Making the Grades
From the Loch Ness monster of Scotland to Ogopogo of Lake Okanagan in British Columbia, stories have surfaced about sighting strange sea creatures. Whether fact or fiction, the idea of illusive aquatic animals has obviously captured the imagination of the creative team behind Mee-Shee: The Water Giant.
Set in a remote corner of Canada, the residents of the northern community are happy to indulge the Indian myth about a Water Giant, nicknamed Mee-Shee, as long as it brings in a few tourist dollars. Not many of them actually believe in the beast's existence, and the handful that does are described as a little crazy.
But it's not the native folklore that attracts ten-year-old Mac Cambell (Daniel Magder) to the small town. Nor is this isolated destination his first vacation choice. The truth is, he's only there because his father (Bruce Greenwood) got a last minute call about a work crisis and had to bail out of their original plans to holiday in Florida. Although allowed to accompany his Dad on the business trip, the boy feels little consolation as he watches the workaholic dive into the job of recovering a valuable piece of equipment lost at the bottom of the lake. With time to kill and little supervision, the neglected child decides to test the validity of the local legend.
As Mac explores the shoreline searching for evidence, Mr. Cambell climbs into a mini-submarine to comb the crevasses of the lakebed looking for the missing machinery. Meanwhile, a pair of mysterious men with mysterious motives uncrates their own underwater craft. All three groups are completely submerged in their seemingly independent quests, until one rather large specter swims across their paths.
For a film that enjoyed only limited theatrical exposure, Mee-Shee: The Water Giant offers great production values, convincing computer graphics and beautiful cinematography. Aimed at an audience roughly the same age as the main character, the plot involves some violence, villains and moments of peril likely to frighten small viewers.

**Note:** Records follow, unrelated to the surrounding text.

(** ** Lemmas: output *)

Section Output.
Context {S : Type} `{HC : Consumer S} `{HA : !AppendConsumer S}.
Implicit Types po : asn_bit_outp S.

Lemma mask_255 b k : byte_ok b -> 0 <= k <= 8 -> Z.land b (255 ≪ k) = Z.land b (Z.lnot (2 ^ k - 1)).
Proof.
  intros Hb Hk. apply Z.bits_inj'. intros i Hi. rewrite !Z.land_spec.
  destruct (decide (i < 8)) as [Hi8|Hi8].
  - f_equal. rewrite Z.shiftl_spec, Z.lnot_spec by lia.
    replace (2 ^ k - 1) with (Z.ones k) by (rewrite Z.ones_equiv; lia).
    change 255 with (Z.ones 8). rewrite !Z.testbit_ones by lia. zcases; done.
  - unfold byte_ok in Hb. rewrite <- (Z.mod_small b (2 ^ 8)) by (change (2 ^ 8) with 256; lia).
    by rewrite Z.mod_pow2_bits_high by lia.
Qed.

Lemma po_bits_count po : po_wf po -> exists b, po_buffer po = Some b /\
  (po_flushed po ≪ 3) + ((b ≪ 3) + po_nboff po) = Z.of_nat (length (po_bits po)).
Proof.
  intros (b & Hb & Hb0 & Hl & Hok & Ho & Hn & Hwk & Hfl). exists b. split; [done|].
  unfold po_bits. rewrite Hb. cbn [default from_option id].
  rewrite length_app, length_take, !length_bytes_bits, !shiftl_mul, Hfl, Hl by lia.
  change (2 ^ 3) with 8. lia.
Qed.
Lemma encode_uper_ok {S} `{AppendConsumer S} (po : asn_bit_outp S) v :
  constraint_ok -> int_dom v -> po_wf po ->
  put_res po (int_bits v) (NativeInteger_encode_uper specs ct v po) 0.
Proof.
  intros Hcok Hd Hw. unfold NativeInteger_encode_uper. fold (native_INTEGER v).
  pose proof Hd as (Hl & Hu & Hin). rewrite native_INTEGER_ok by done.
  destruct (long_octets v Hl) as (l & Hst & Hok & Hne & _).
  assert (Hoct : forall po : asn_bit_outp S, po_wf po ->
    put_res po (octet_bits v) (encode_body None v (of_bytes l) po) 0).
  { intros po' Hw'. unfold octet_bits. rewrite Hst. by apply encode_octets_ok. }
  unfold INTEGER_encode_uper. rewrite Hst. cbn [i_bytes i_buf of_bytes default from_option id].
  assert (0 < length l)%nat by (destruct l; cbn; lia || done). zcase.
  unfold int_bits. destruct ct as [c|] eqn:Ec.
  2: { exact (Hoct po Hw). }
  rewrite <- Hst, (range_check_ok c v) by done. cbn [mbind option_bind]. rewrite Hst.
  assert (Hbody : forall po : asn_bit_outp S, po_wf po -> in_constraint c v = true ->
    put_res po (if in_constraint c v && (0 <=? range_bits c)
      then val_bits (Z.to_nat (range_bits c)) (v - lower_bound c) else octet_bits v)
      (encode_body (Some c) v (of_bytes l) po) 0).
  { intros po' Hw' Hi. rewrite Hi. cbn [andb]. unfold encode_body. unfold constraint_ok in Hcok.
    rewrite Ec in Hcok. destruct Hcok as (Hlb & Hub & _ & Hr).
    destruct (Z.leb_spec 0 (range_bits c)).
    - destruct Hr as (Hrb & _ & Hsemi & Hle & Hlt). unfold in_constraint in Hi. rewrite Hsemi in Hi.
      destruct (Z.leb_spec 0 (range_bits c)); [|lia]. cbn [negb orb] in Hi.
      rewrite per_long_range_rebase_ok by (done || lia). cbn [mbind option_bind negb Z.eqb].
      apply (put_res_map _ _ _ 0); [|done].
      unfold uper_put_constrained_whole_number_u. apply put_whole_number_ok; [done|lia|lia].
    - rewrite Hr. cbn [negb Z.eqb]. exact (Hoct po' Hw'). }
  destruct (has_flag c APC_EXTENSIBLE) eqn:Eext.
  - apply (put_res_bind _ _ _ _ 0).
    { destruct (in_constraint c v);
        [apply (per_put_few_ok po 0 1)|apply (per_put_few_ok po 1 1)]; done || lia. }
    intros po1 Hw1. cbn [negb Z.eqb]. destruct (in_constraint c v) eqn:Ei; cbn [negb]; [by apply Hbody|].
    cbn [andb]. by apply Hoct.
  - destruct Hin as [?|Hi]; [done|]. rewrite Hi in *. cbn [negb app]. by apply Hbody.
Qed.

(** What the decoder gathers as octets: the value's, behind a zero octet for
    a semi-constrained type. *)
Lemma decode_octets_ok c buf v pd rest : is_long v ->
  match c with Some c => lower_bound c = 0 | None => True end ->
  (buf = [] \/ (buf = [0] /\ 0 <= v)) -> pd_at pd (octet_bits v ++ rest) ->
  exists l pd', decode_octets c buf pd = Some (RC_OK, Some (of_bytes l), pd') /\
    bytes_ok l /\ int_val l = v /\ (0 <= v -> be_val l = v) /\ pd_at pd' rest /\
    pd_read pd (Z.of_nat (length (octet_bits v))) pd'.
Proof.
  intros Hl Hlow Hbuf Hat. unfold octet_bits in *.
  destruct (long_octets v Hl) as (l & Hst & Hok & Hne & Hval & Hbe). rewrite Hst in *.
  cbn [i_bytes i_buf of_bytes default from_option id] in *.
  exists (buf ++ l). unfold decode_octets.
  assert (Hget : get_res pd (Z.of_nat (length (open_type_bits l))) rest
    (open_type_get_loop (open_type_fuel pd) pd buf) (Some (buf ++ l))) by (by apply open_type_get_from).
  destruct Hget as (pd' & -> & Hat' & Hrd). cbn [mbind option_bind]. exists pd'.
  assert (Hlower : match c with Some c => lower_bound c | None => 0 end = 0) by (by destruct c).
  rewrite Hlower. cbn [negb Z.eqb]. split_and!; try done.
  - destruct Hbuf as [->|[-> _]]; [done|]. apply bytes_ok_cons; [by unfold byte_ok|done].
  - destruct Hbuf as [->|[-> Hpos]]; [done|]. cbn [app int_val be_val Z.ltb Z.compare].
    rewrite Hbe by done. lia.
  - intros Hpos. destruct Hbuf as [->|[-> _]]; [by apply Hbe|]. cbn [app be_val].
    rewrite Hbe by done. lia.
Qed.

However, the story also includes positive messages about environmental issues and the importance of families. It may be just the kettle of fish for those old enough to want adventure (such as exploding aircraft, spectacular crashes, hand-to-hand confrontations and expeditions into the unknown), but still young enough to embrace the script's magical premise.
Discussion Ideas After The Movie
Teaching ideas and topics to discuss about Mee-shee The Water Giant.
Did you enjoy the beautiful Canadian scenery in this movie? If so, you might be surprised to learn the film was actually shot in New Zealand. How do filmmakers use their own bag of illusions to bring a story to life? What other tricks of the trade can you identify that were used in this production?